Les orphelins dont les parents ont été victimes d'une déportation pour des
motifs raciaux ont droit à la même réparation que les orphelins victimes des
persécutions antisémites. Cependant, il me paraîtrait préférable d'attendre que
l'expertise que j'évoquais soit disponible.
Dans cette perspective, je m'en remettrai à la sagesse du Sénat.
M. Michel Mercier.
Très bien !
M. le président.
Quel est, maintenant, l'avis de la commission ?
M. Philippe Marini,
rapporteur général.
Ce sujet est trop douloureux, trop difficile pour
qu'il puisse faire l'objet de surenchères de notre part.

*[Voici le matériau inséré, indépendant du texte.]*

Fixpoint starts_with (needle s : list Z) : bool :=
  match needle, s with
  | [], _ => true
  | a :: needle', b :: s' => (a =? b) && starts_with needle' s'
  | _ :: _, [] => false
  end.
(** [strstr]: what is before the first match, and the string from it on. *)
Fixpoint strstr (s needle : list Z) : option (list Z * list Z) :=
  if starts_with needle s then Some ([], s)
  else match s with
       | [] => None
       | c :: s' => match strstr s' needle with Some (pre, post) => Some (c :: pre, post) | None => None end
       end.
(** [while( *p == '0' && *(p+1) == ':') p += 2] *)
Fixpoint skip_zeros (p : list Z) : list Z :=
  match p with a :: b :: p' => if (a =? 48) && (b =? 58) then skip_zeros p' else p | _ => p end.
Definition ends_with_gap (t : list Z) : bool := starts_with [58; 58] (reverse t).

(** [normal6]: [squish] replaces the first run of two zero pieces or more. *)
Definition normal6 (s : list Z) (squish : bool) : list Z :=
  let buf := 58 :: colon_pieces (pieces_of s) in
  match (if squish then strstr buf (codes ":0:0:") else None) with
  | Some (pre, found) =>
      let buf := pre ++ [58; 58] ++ skip_zeros (drop 1 found) in
      let buf := if ends_with_gap buf then buf else removelast buf in
      if starts_with [58; 58] buf then buf else drop 1 buf
  | None => drop 1 (removelast buf)
  end.
Lemma schedule_dao_safe : safe_dag schedule_dao.
Proof.
  unfold schedule_dao. apply keep_bind; [apply with_sys_safe; intros; apply keep_get|intros s].
  apply safe_gets. intros c0 Hc0. unfold id. case_bool.
  { apply (safe_weaken _ (ctx_ok n) _ _ (fun _ => ctx_ok n)); [apply keep_ret|by intros ? ->|done]. }
  apply (safe_weaken _ (fun c => ctx_ok n c /\ this c = this c0) _ _ (fun _ => ctx_ok n)); [|by intros c ->|done].
  apply (schedule_safe mSendDaoEvent (fun e d => d <| mSendDaoEvent := e |>)); try done.
  - intros t d e (Hdio & Hdao & Hr) Hl. split_and!; try apply Hr; cbn; [done|by intros ? [= <-]].
  - intros t d e (_ & Hdao & _). auto.
Qed.

Lemma maybe_send_dao_safe : safe_dag maybe_send_dao.
Proof.
  unfold maybe_send_dao. apply dag_get_safe. intros c0 Hc0. case_bool; [|apply keep_ret].
  apply keep_bind; [apply safe_when, schedule_dao_safe|intros _]. by apply dag_upd_safe.
Qed.
Lemma maybe_schedule_dio_safe : safe_dag maybe_schedule_dio.
Proof.
  unfold maybe_schedule_dio. apply dag_get_safe. intros c0 Hc0. case_match; [apply keep_ret|].
  apply keep_bind; [apply schedule_dio_safe|intros _]. by apply dag_upd_safe.
Qed.

(** ** Prefixes

    [ok F]: the invariant, and [F] of the DAG. *)
Definition ok (F : dag_network -> Prop) (c : ctx) : Prop := ctx_ok n c /\ F (this c).

Lemma with_sys_ok {A} F (m : M sys A) :
  (forall t, safe (env n t) m (fun _ => env n t)) -> safe (ok F) (with_sys m) (fun _ => ok F).
Proof.
  intros Hm. apply (safe_frame (ctx_ok n) _ (fun _ => ctx_ok n) (same id) (fun c => F (this c)));
    [by apply with_sys_safe|apply same_with_sys|].
  unfold same, id. by intros s s' ->.
Qed.
Lemma dag_upd_ok (F G : dag_network -> Prop) g :
  (forall t d, dag_ok n t d -> F d -> dag_ok n t (g d) /\ G (g d)) ->
  safe (ok F) (dag_upd g) (fun _ => ok G).
Proof.
  intros Hg. apply safe_modify. intros c [(t & Hq & He & Hd) HF]. destruct (Hg t _ Hd HF).
  split; [|done]. by exists t.
Qed.
Lemma dag_get_ok {B T} F (f : dag_network -> T) (k : T -> M ctx B) Q :
  (forall c0, ok F c0 -> safe (ok (fun d => F d /\ f d = f (this c0))) (k (f (this c0))) Q) ->
  safe (ok F) (dag_get f ≫= k) Q.
Proof.
  intros Hk c Hc. destruct (Hk c Hc c) as (b & c' & E & ?); [by destruct Hc|]. by exists b, c'.
Qed.
Lemma maybe_schedule_dio_ok F : (forall d d', maps d' = maps d -> F d -> F d') ->
  safe (ok F) maybe_schedule_dio (fun _ => ok F).
Proof.
  intros HF. apply (safe_frame (ctx_ok n) _ (fun _ => ctx_ok n) (same maps) (fun c => F (this c)));
    [apply maybe_schedule_dio_safe|apply maps_maybe_schedule_dio|].
  intros s s' E. by apply HF.
Qed.

Definition has (w : pm_sel) (h : nat) (d : dag_network) : Prop := is_Some (pm_get (sel_get w d) h).

Lemma pm_upd_some h h' f m : is_Some (pm_get m h) -> is_Some (pm_get (pm_upd h' f m) h).
Proof.
  intros [x Hx]. destruct (decide (h' = h)) as [->|].
  - erewrite pm_get_upd_eq by done. by eexists.
  - rewrite pm_get_upd_ne by done. by eexists.
Qed.

Lemma me_ok_maps (d d' : dag_network) : dag_me d' = dag_me d ->
  (forall h, is_Some (pm_get (dag_announced d) h) -> is_Some (pm_get (dag_announced d') h)) ->
  (forall h, is_Some (pm_get (dag_prefixes d) h) -> is_Some (pm_get (dag_prefixes d') h)) ->
  me_ok d -> me_ok d'.
Proof. unfold me_ok. intros -> Ha Hp. destruct (dag_me d) as [[]|]; auto. Qed.

Lemma upd_pm_ok w h f w' h' : safe (ok (has w' h')) (upd_pm w h f) (fun _ => ok (has w' h')).
Proof.
  apply dag_upd_ok. intros t d Hd Hh. unfold has in *. destruct Hd as (? & ? & ? & ? & ? & Hme).
  split; [split_and!; try (by destruct w); revert Hme|].
  - destruct w; apply me_ok_maps; try done; intros; by apply pm_upd_some.
  - destruct w, w'; try done; by apply pm_upd_some.
Qed.
Lemma read_pm_ok w h F : (forall d, F d -> has w h d) -> safe (ok F) (read_pm w h) (fun _ => ok F).
Proof.
  intros HF c [Hc Hh]. unfold read_pm. destruct (HF _ Hh) as [p ->]. by exists p, c.
Qed.

Lemma dag_get_keep F {T} (f : dag_network -> T) : safe (ok F) (dag_get f) (fun _ => ok F).
Proof. apply keep_gets. Qed.
Hint Resolve dag_get_keep with_sys_ok upd_pm_ok : safe.

Lemma configureip_ok w h i : (i < n)%nat ->
  safe (ok (has w h)) (configureip w h i) (fun _ => ok (has w h)).
Proof.
  intros Hi. unfold configureip. apply keep_bind; [apply dag_get_keep|intros d].
  case_bool; [apply keep_ret|]. apply keep_bind; [by apply read_pm_ok|intros p].
  case_bool; [apply keep_ret|]. apply keep_bind.
  { case_bool; [apply keep_ret|].
    apply keep_bind; [apply with_sys_ok; eauto with safe|intros x].
    destruct (link_local x). apply keep_bind; [|intros; apply keep_ret].
    apply with_sys_ok. eauto with safe. }
  intros link. cbv zeta. apply keep_bind; [apply upd_pm_ok|intros _].
  apply keep_bind; [by apply read_pm_ok|intros q].
  apply keep_bind; [apply with_sys_ok; intros; apply addprefix_safe|intros b].
  apply safe_when, upd_pm_ok.
Qed.

Lemma set_me_ok w h (F : dag_network -> Prop) : (forall d x, F (d <| dag_me := x |>) <-> F d) ->
  (forall d, F d -> has w h d) ->
  safe (ok F) (dag_upd (fun d => match dag_me d with
                                 | None => d <| dag_me := Some (sel_ref w h) |>
                                 | Some _ => d end)) (fun _ => ok F).
Proof.
  intros HF Hh. apply dag_upd_ok. intros t d Hd HFd. destruct (dag_me d) eqn:E; [done|].
  split; [|by apply HF]. destruct Hd as (? & ? & ? & ? & ? & _). split_and!; try done.
  specialize (Hh d HFd). unfold me_ok, has in *. by destruct w.
Qed.

Lemma cfg_new_node_ok w h iface p : (forall i, iface = Some i -> (i < n)%nat) ->
  safe (ok (has w h)) (cfg_new_node w h iface p) (fun _ => ok (has w h)).
Proof.
  intros Hi. unfold cfg_new_node. apply keep_bind; [by apply read_pm_ok|intros me].
  case_bool; [apply keep_ret|].
  apply keep_bind; [by apply dag_upd_ok|intros _]. apply keep_bind; [apply upd_pm_ok|intros _].
  apply keep_bind.
  { destruct iface as [i|]; [apply configureip_ok, Hi; done|apply keep_ret]. }
  intros _. apply set_me_ok; [|done]. intros d x. by destruct w.
Qed.

Lemma pm_index_some junk k m h : is_Some (pm_get m h) -> is_Some (pm_get (pm_index junk k m).2 h).
Proof. intros [x Hx]. eexists. by apply pm_index_lookup. Qed.

Lemma add_address_ok p : safe (ctx_ok n) (add_address p) (fun h => ok (has Announced h)).
Proof.
  intros c Hc. unfold add_address.
  rewrite (bind_ok _ _ c (shared c) c) by (unfold with_sys, zoom, get; by destruct c).
  rewrite (bind_ok _ _ c (this c) c) by done.
  destruct (pm_index _ _ _) as [h m] eqn:Ei. rewrite (bind_ok _ _ c tt
    (c <| this ::= (fun d => d <| dag_announced := pm_upd h (set_prefix p) m |>) |>)) by done.
  eexists h, _. split; [done|]. destruct (pm_index_get _ _ _ _ _ Ei) as (x & Hx & _).
  split; [|unfold has; cbn; by apply pm_upd_some].
  destruct Hc as (t & Hq & He & Hd). exists t. split; [done|]. split; [done|].
  destruct Hd as (? & ? & ? & ? & ? & Hme). split_and!; try done. revert Hme.
  apply me_ok_maps; try done. cbn. intros h' Hh'. apply pm_upd_some.
  pose proof (pm_index_some (junk_prefix (shared c)) p (dag_announced (this c)) h' Hh') as HS.
  by rewrite Ei in HS.
Qed.

(** The map of prefixes with the node of a key in it. *)
Lemma put_prefixes_ok c p h m : ctx_ok n c ->
  pm_index (junk_prefix (shared c)) p (dag_prefixes (this c)) = (h, m) ->
  safe (fun c' => c' = c) (dag_upd (fun d => d <| dag_prefixes := m |>)) (fun _ => ok (has Prefixes h)).
Proof.
  intros Hc Ei. apply safe_modify. intros ? ->. destruct (pm_index_get _ _ _ _ _ Ei) as (x & Hx & _).
  split; [|by exists x]. destruct Hc as (t & Hq & He & Hd). exists t. split; [done|]. split; [done|].
  destruct Hd as (? & ? & ? & ? & ? & Hme). split_and!; try done. revert Hme.
  apply me_ok_maps; try done. cbn. intros h' Hh'.
  pose proof (pm_index_some (junk_prefix (shared c)) p (dag_prefixes (this c)) h' Hh') as HS.
  by rewrite Ei in HS.
Qed.
Lemma dio_refines i from now dio os post c :
  Dio.wf dio -> Forall tlv_wf os -> Forall pio_ok (select RPL_DIO_DESTPREFIX os) ->
  zlen (enc os) <= 2048 -> length (junk_bytes (shared c)) = 2048%nat ->
  dag_receive_dio i from now (Dio.encode dio ++ enc os ++ post) (Dio.size + zlen (enc os)) c =
    dio_spec i from now dio (pio_subnet <$> select RPL_DIO_DESTPREFIX os) c.
Proof.
  intros Hwf Hos Hpio Hlen Hj. unfold dag_receive_dio, dio_spec.
  rewrite (bind_ok _ _ c dio c) by (unfold lift; by rewrite overlay_dio).
  apply bind_cong. intros [] c1 [= <-]. apply bind_cong. intros [] c2 [= <-].
  apply bind_cong. intros d c3 [= _ <-]. case_bool; [done|].
  apply bind_cong. intros peer c4 Hup. apply off_iface_update_node in Hup. apply junk_kept in Hup.
  destruct peer as [peer|]; [|done]. apply bind_cong. intros [] c5 [= <-].
  apply bind_cong. intros d' c6 [= _ <-]. destruct (mActive d'); cbn [negb]; [|done].
  set (c7 := c4 <| this ::= _ |>).
  rewrite (bind_ok _ _ c7 (shared c7) c7) by (unfold with_sys, zoom, get; by destruct c7).
  unfold mbind at 1, M_bind at 1.
  replace (Dio.size + zlen (enc os) - Dio.size) with (zlen (enc os)) by lia.
  pose proof (init_msg_of (junk_bytes (shared c7)) (Dio.encode dio) os post RPL_DIO_DESTPREFIX) as Hm.
  rewrite (Dio.encode_len _ Hwf) in Hm.
  rewrite (choose_refines peer i dio _ os c7); [done| |done].
  apply Hm; [by change (shared c7) with (shared c4); rewrite Hup|done..].
Qed.
Lemma commit_source c : (if pm_size (dag_announced (this c)) >? 0
           then match pm_values (dag_announced (this c)) with
                | p :: _ => mret (Some (sn_addr (mPrefix_ p))) | [] => fail UseAfterFree end
           else mret None : M ctx (option ip_address)) =
  mret (option_map (fun p => sn_addr (mPrefix_ p)) (head (pm_values (dag_announced (this c))))).
Proof.
  pose proof (pm_values_nil (dag_announced (this c))) as Hnil. case_bool; zbool.
  - destruct (pm_values _) eqn:Ev; [|done]. by rewrite (proj1 Hnil eq_refl) in E.
  - destruct (dag_announced (this c)) as [|x l] eqn:El.
    + by rewrite (proj2 Hnil eq_refl).
    + unfold pm_size in E. rewrite zlen_cons in E. pose proof (zlen_nonneg l). lia.
Qed.

Lemma commit_parent_run c a i pn ni :
  ~ (dag_bestparentif (this c) = dag_parentif (this c) /\ dag_bestparent (this c) = dag_parent (this c)) ->
  dag_bestparent (this c) = Some a -> dag_bestparentif (this c) = Some i ->
  dag_members (this c) !! a = Some pn -> get_iface i (shared c) = Ok (ni, shared c) ->
  commit_parent c = maybe_schedule_dio (committed pn ni c).
Proof.
  intros Hne Ha Hi Hm Hn. unfold commit_parent. rewrite (bind_ok _ _ c (this c) c) by done. unfold id.
  rewrite decide_False by done. rewrite Ha, Hi.
  match goal with |- context [dag_upd ?g] =>
    rewrite (bind_ok (dag_upd g) _ c tt (c <| this ::= g |>)) by done end.
  set (c1 := c <| this ::= _ |>). rewrite commit_source.
  set (src := option_map _ _).
  set (c2 := c1 <| shared ::= (fun s => s <| out ::= app (parent_route (mPrefix (this c)) pn ni src) |>) |>).
  set (c3 := if mGrounded (this c)
    then c2 <| shared ::= (fun s => s <| out ::= app (parent_route default_route pn ni src) |>) |> else c2).
  assert (forall r : M ctx unit, (src ← mret src; parent ← deref_peer a;
      with_sys (add_parent_route_to_prefix i (mPrefix (this c)) src parent) ;;
      when (groundedP (this c)) (with_sys (add_parent_route_to_default i src parent) ;; mret tt)) c1 = Ok (tt, c3)) as Hrun.
  { intros _. rewrite (bind_ok _ _ c1 src c1) by done.
    rewrite (bind_ok _ _ c1 pn c1) by (unfold deref_peer; replace (dag_members (this c1)) with (dag_members (this c)) by done; by rewrite Hm).
    assert (forall p k, get_iface i (shared k) = Ok (ni, shared k) ->
      with_sys (add_parent_route_to_prefix i p src pn) k =
        Ok (true, k <| shared ::= (fun s => s <| out ::= app (parent_route p pn ni src) |>) |>)) as Hadd.
    { intros p k Hk. unfold with_sys, zoom. rewrite (add_parent_route_run i p src pn ni _ Hk). by destruct k. }
    rewrite (bind_ok _ _ c1 true c2) by by apply Hadd.
    unfold when, groundedP. subst c3. destruct (mGrounded (this c)); [|done].
    unfold add_parent_route_to_default. rewrite (bind_ok _ _ c2 true
      (c2 <| shared ::= (fun s => s <| out ::= app (parent_route default_route pn ni src) |>) |>)); [done|].
    apply Hadd. by apply get_iface_out. }
  rewrite (bind_ok _ _ c1 tt c3) by by apply (Hrun (mret tt)). f_equal.
  subst c3 c2 c1. unfold committed, commit_routes. fold src. destruct (mGrounded (this c)); [|done].
  destruct c as [d s], s. cbn. by rewrite <-?app_assoc.
Qed.

(** C21: Committing the parent makes the best parent the parent and routes the
    prefix of the DAG through it, and everything else too when the DAG is
    grounded, from the first announced address; doing it again does nothing. *)
Theorem commit_parent_routes c a i pn ni : ctx_ok n c ->
  ~ (dag_bestparentif (this c) = dag_parentif (this c) /\ dag_bestparent (this c) = dag_parent (this c)) ->
  dag_bestparent (this c) = Some a -> dag_bestparentif (this c) = Some i ->
  dag_members (this c) !! a = Some pn -> get_iface i (shared c) = Ok (ni, shared c) ->
  exists c', commit_parent c = Ok (tt, c') /\ ctx_ok n c' /\
    dag_parent (this c') = Some a /\ dag_parentif (this c') = Some i /\
    out (shared c') = commit_routes (this c) pn ni ++ out (shared c) /\
    commit_parent c' = Ok (tt, c').
Proof.
  intros Hc Hne Ha Hi Hm Hn.
  assert (is_Some (dag_bestparent (this c))) as Hbest by by eexists.
  destruct (commit_parent_safe n c (conj Hc Hbest)) as ([] & c' & E & Hc').
  pose proof (commit_parent_run c a i pn ni Hne Ha Hi Hm Hn) as Hrun. rewrite E in Hrun. symmetry in Hrun.
  pose proof (core_maybe_schedule_dio _ _ _ Hrun) as Hcore. pose proof (out_maybe_schedule_dio _ _ _ Hrun) as Hout.
  assert (dag_parent (this c') = dag_bestparent (this c) /\ dag_parentif (this c') = dag_bestparentif (this c) /\
    dag_bestparent (this c') = dag_bestparent (this c) /\ dag_bestparentif (this c') = dag_bestparentif (this c))
    as (Hp & Hpi & Hb & Hbi) by by apply core_parents in Hcore. exists c'.
  split; [done|]. split; [done|]. split; [congruence|]. split; [congruence|]. split; [exact Hout|].
  unfold commit_parent. rewrite (bind_ok _ _ c' (this c') c') by done. unfold id.
  rewrite decide_True by (split; congruence). done.
Qed.
End commit.

(** * Acknowledgements *)
Section daoack.
Context `{EventHeap, PrefixMapSem}.

Lemma daoack_cases from ack c a pn :
  dag_bestparent (this c) = Some a -> dag_members (this c) !! a = Some pn ->
  dag_receive_daoack from ack c =
    if negb (is_equal pn from) then dag_count PS_DAOACK_WRONG_PARENT c
    else if negb (DaoAck.rpl_daoseq ack =? mDAOSequence (this c)) then dag_count PS_DAOACK_WRONG_SEQNO c
    else commit_parent c.
Proof.
  intros Ha Hm. unfold dag_receive_daoack. rewrite (bind_ok _ _ c (this c) c) by done. unfold id. rewrite Ha.
  rewrite (bind_ok _ _ c pn c) by (unfold deref_peer; by rewrite Hm). by repeat case_bool.
Qed.

(** The acknowledgement that the parent builds for the DAO it has just
    received makes it the parent of the sender, as long as the sender's counter
    is below 256. *)
Lemma dao_acknowledged from c a pn dp n buff ack :
  dag_bestparent (this c) = Some a -> dag_members (this c) !! a = Some pn -> is_equal pn from = true ->
  0 <= mDAOSequence (this c) < 256 -> dag_sized dp -> (24 <= n)%nat ->
  build_daoack dp n (Dao.rpl_daoseq (dao_of (this c))) = Ok (buff, 24) ->
  DaoAck.overlay buff icmp6_hdr_size = Ok ack ->
  dag_receive_daoack from ack c = commit_parent c.
Proof.
  intros Ha Hm Heq Hs Hd Hn Hb Ho. rewrite (daoack_cases from ack c a pn Ha Hm), Heq. cbn [negb].
  destruct (daoack_image dp n (Dao.rpl_daoseq (dao_of (this c))) Hd Hn) as (buff' & Hb' & Ho' & _).
  rewrite Hb in Hb'. injection Hb' as <-. rewrite Ho in Ho'. injection Ho' as ->.
  cbn [DaoAck.rpl_daoseq dao_of Dao.rpl_daoseq]. rewrite !u8_small by (rewrite ?u8_small; lia).
  by rewrite Z.eqb_refl.
Qed.

(** Once the counter of DAOs has passed 255 no acknowledgement is accepted
    any more: the counter has 16 bits, and the number in the message 8. *)
Lemma daoack_lost_after_255 from ack c c' :
  byte_ok (DaoAck.rpl_daoseq ack) -> 256 <= mDAOSequence (this c) ->
  dag_receive_daoack from ack c = Ok (tt, c') ->
  shared c' = shared c /\ dag_parent (this c') = dag_parent (this c) /\
  dag_parentif (this c') = dag_parentif (this c).
Proof.
  intros Hack Hs. destruct (dag_bestparent (this c)) as [a|] eqn:Ha; cycle 1.
  { unfold dag_receive_daoack. rewrite (bind_ok _ _ c (this c) c) by done. unfold id. rewrite Ha.
    by intros [= <-]. }
  destruct (dag_members (this c) !! a) as [pn|] eqn:Hm; cycle 1.
  { unfold dag_receive_daoack. rewrite (bind_ok _ _ c (this c) c) by done. unfold id. rewrite Ha.
    rewrite (bind_fault _ _ c UseAfterFree) by (unfold deref_peer; by rewrite Hm). done. }
  rewrite (daoack_cases from ack c a pn Ha Hm). unfold byte_ok in Hack.
  rewrite (proj2 (Z.eqb_neq (DaoAck.rpl_daoseq ack) _)) by lia.
  case_bool; by intros [= <-].
Qed.
End daoack.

L'initiative de M. Michel Charasse...
M. Michel Charasse.
Et du groupe socialiste !
M. Philippe Marini,
rapporteur général.
... et des membres du groupe socialiste et
apparentés, si je ne m'abuse, vise à traiter de manière identique les orphelins
de parents persécutés « en raison de leur race et qui ont trouvé la mort dans
les camps de déportation », l'unicité de critère appelant l'unicité de
traitement.
La commission est naturellement attachée à ce que l'ensemble du monde de la
déportation soit traité de la même façon.
En ma qualité de maire d'une ville par laquelle ont transité 53 000 personnes
appelées à être déportées, hélas ! j'ai noué au fil des années de très nombreux
contacts avec les associations de déportés de toutes origines. Le monde de la
déportation, en quelque sorte, nous révèle à nous-mêmes et, par l'indicible
qu'il a vécu, nous renvoie à nos véritables responsabilités. Il est important
de se souvenir et d'avoir l'obsession de l'équité sur un tel sujet.
Ayant eu le sentiment que cet amendement tendait à une plus grande équité, la
commission a émis un avis favorable.
M. le président.
Je vais mettre aux voix l'amendement n° 70 rectifié.
M. Thierry Foucaud.
Je demande la parole pour explication de vote.
M. le président.
La parole est à M. Foucaud.
M. Thierry Foucaud.
Nous avons déposé au cours de la session 2000-2001 une proposition de loi n°
441 dont l'objet, sous de nombreux aspects, est la simple et légitime
réparation due par la collectivité nationale à celles et à ceux qui ont
souffert de l'oppression nazie.
Nous ne pouvons donc que voter cet amendement, car la proposition qu'il
formule va tout à fait dans le sens de ce que nous défendons, de ce que vous
défendez, et des propos que vient de tenir M. le rapporteur général.
M. le président.
Je mets aux voix l'amendement n° 70 rectifié, accepté par la commission et
pour lequel le Gouvernement s'en remet à la sagesse du Sénat.
(L'amendement est adopté.)
M. le président.
Je constate que cet amendement a été adopté à l'unanimité.
En conséquence, un article additionnel ainsi rédigé est inséré dans le projet
de loi de finances rectificative, après l'article 11.